_Your instructions_:
Go line by line through the entries and show those that hold the string "open".

----- Data to process

(** C23: A request to the terminal routes only changes the session it is about, and only
    where its user may. Whatever the request and its outcome: the groups stay as they
    are (but for a main slot that is made sure of); without the role of an owner or an
    admin it is refused and changes nothing at all; and it either leaves the sessions,
    their files and their bridges as they are, or it is a request to open, close or
    force-close the session of a workspace its user may access, the session was the user's own (or there was none,
    or an ended one, to open), or it is closed by force, and then no other session changes and no other bridge is called. *)
Theorem terminal_requests_authorized u now r w :
  wf (tw_db w) -> reach hist_arg reconnect_timeout uuid4_hex utcnow container_name history_dir (tw_service w) ->
  let h := handle_terminal hist_arg uuid4_hex utcnow container_name history_dir u now r in
  let w' := (h w).2 in
  quiet (tw_db w) (tw_db w') /\
  (terminal_role u = false -> h w = (Err forbidden, w)) /\
  (core (tw_service w') = core (tw_service w) \/ exists g, target r = Some g /\ may_touch u r g w w').
Proof.
  intros C R h w'. assert (I := reach_inv _ _ _ _ _ _ uuid_inj _ R).
  assert (X : looked w w' \/ exists g, target r = Some g /\ quiet (tw_db w) (tw_db w') /\ may_touch u r g w w').
  { destruct (target r) as [g|] eqn:T; [|left; by apply wp_after, reads_handle].
    assert (Y : touched u r g w w'); [|destruct Y as [Y|[Y1 Y2]]; [by left|right; by exists g]].
    apply wp_after. subst h. destruct r; try done; injection T as <-; cbn [handle_terminal].
    - unfold create_terminal_session. apply (touch_workspace u (TCreate group_id mode) group_id now w _
        (fun f => create_session uuid4_hex utcnow container_name group_id f (au_id u) mode)); [done|].
      destruct (create_refused uuid4_hex utcnow container_name group_id group_id (au_id u) mode (tw_service w)) as [E|Al]; [by left|].
      right. split; [by eapply create_only|done].
    - apply (touch_workspace u (TClose group_id) group_id now w (fun _ => "closed")
        (fun f => close_session_by_group hist_arg utcnow f (au_id u))); [done|].
      destruct (close_by_group_only hist_arg uuid4_hex utcnow group_id (au_id u) (tw_service w) I) as [E|[A B]]; [by left|by right].
    - apply (touch_workspace u (TForceClose group_id) group_id now w (fun _ => "closed")
        (fun f => force_close_session_by_group hist_arg utcnow f)); [done|].
      right. split; [by eapply force_close_only|done]. }
  split; [by destruct X as [[Q _]|(g & _ & Q & _)]|]. split.
  - intros Role. subst h. assert (G : require_terminal_role u w = (Err forbidden, w))
      by (unfold require_terminal_role; fold (terminal_role u); by rewrite Role).
    clear -G. destruct r; repeat (apply refused_bind); exact G.
  - destruct X as [[_ E]|(g & T & _ & M)]; [by left|right; by exists g].
Qed.
End routes.

(** ** File names *)

Lemma dash_runs_safe b l : forallb segment_char (dash_runs b l) = true.
Proof.
  revert b. induction l as [|c l IH]; intros b; [done|]. cbn. destruct (segment_char c) eqn:E; [by cbn; rewrite E, IH|].
  destruct b; [done|]. cbn. by rewrite IH.
Qed.

Lemma drop_while_safe p q l : forallb q l = true -> forallb q (drop_while p l) = true.
Proof.
  induction l as [|c l IH]; [done|]. cbn. intros [A B]%andb_true_iff. destruct (p c); [auto|]. cbn. by rewrite A, B.
Qed.
Lemma forallb_rev {A} (q : A -> bool) l : forallb q (rev l) = forallb q l.
Proof.
  induction l as [|c l IH]; [done|]. cbn. rewrite forallb_app, IH. cbn. by destruct (q c), (forallb q l).
Qed.

(** A part of a file name has characters of [A-Za-z0-9._-] only, at least one: no quote,
    separator or line break gets into the header. *)
Lemma sanitized_part_safe value :
  forallb segment_char (str_chars (sanitize_terminal_filename_part value)) = true /\
  sanitize_terminal_filename_part value <> "".
Proof.
  unfold sanitize_terminal_filename_part. case_bool_decide as E; [done|]. rewrite str_chars_of_chars. split.
  - unfold strip_dashes. rewrite forallb_rev. apply drop_while_safe. rewrite forallb_rev. apply drop_while_safe, dash_runs_safe.
  - intros X. apply E. by rewrite <- (str_chars_of_chars (strip_dashes _)), X.
Qed.

(** ** A concrete request *)

Definition rx_alice : AuthUser := gx_user "alice" "admin".
Definition rx_team : gx_db := (handle (fun _ => true) rx_alice 1 (RCreateGroup "team" "Team") gx_empty).2.
Definition rx_handle : AuthUser -> Z -> terminal_request -> M _ http_error unit :=
  handle_terminal (GT := gmap string RegisteredGroup) (MT := gmap (string * string) GroupMember)
    (ST := gmap (string * string) ConversationSlot) 8 ex_uuid ex_clock (fun _ _ => None) ex_dir.

Example rx_create : let w' := (rx_handle rx_alice 2 (TCreate "team" "container") (mkTWorld rx_team init_service)).2 in
  ts_owner_user_id ∘ md_record ∘ snd <$> group_session "team" (tw_service w') = Some "alice".
Proof. vm_compute. reflexivity. Qed.

Lemma terminal_requests_authorized_witness :
  let w := mkTWorld rx_team init_service in
  let h := rx_handle rx_alice 2 (TCreate "team" "container") in
  let w' := (h w).2 in
  quiet (tw_db w) (tw_db w') /\ (terminal_role rx_alice = false -> h w = (Err forbidden, w)) /\
  (core (tw_service w') = core (tw_service w) \/
   exists g, target (TCreate "team" "container") = Some g /\ may_touch rx_alice (TCreate "team" "container") g w w').
Proof.
  apply (terminal_requests_authorized 8 ex_uuid ex_clock (fun _ _ => None) ex_dir ex_uuid_inj 1000).
  - apply handle_good, gx_wf.
  - apply reach_init.
Defined.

----------

_Result of the exercise_:
    their files and their bridges as they are, or it is a request to open, close or
    or an ended one, to open), or it is closed by force, and then no other session changes and no other bridge is called. *)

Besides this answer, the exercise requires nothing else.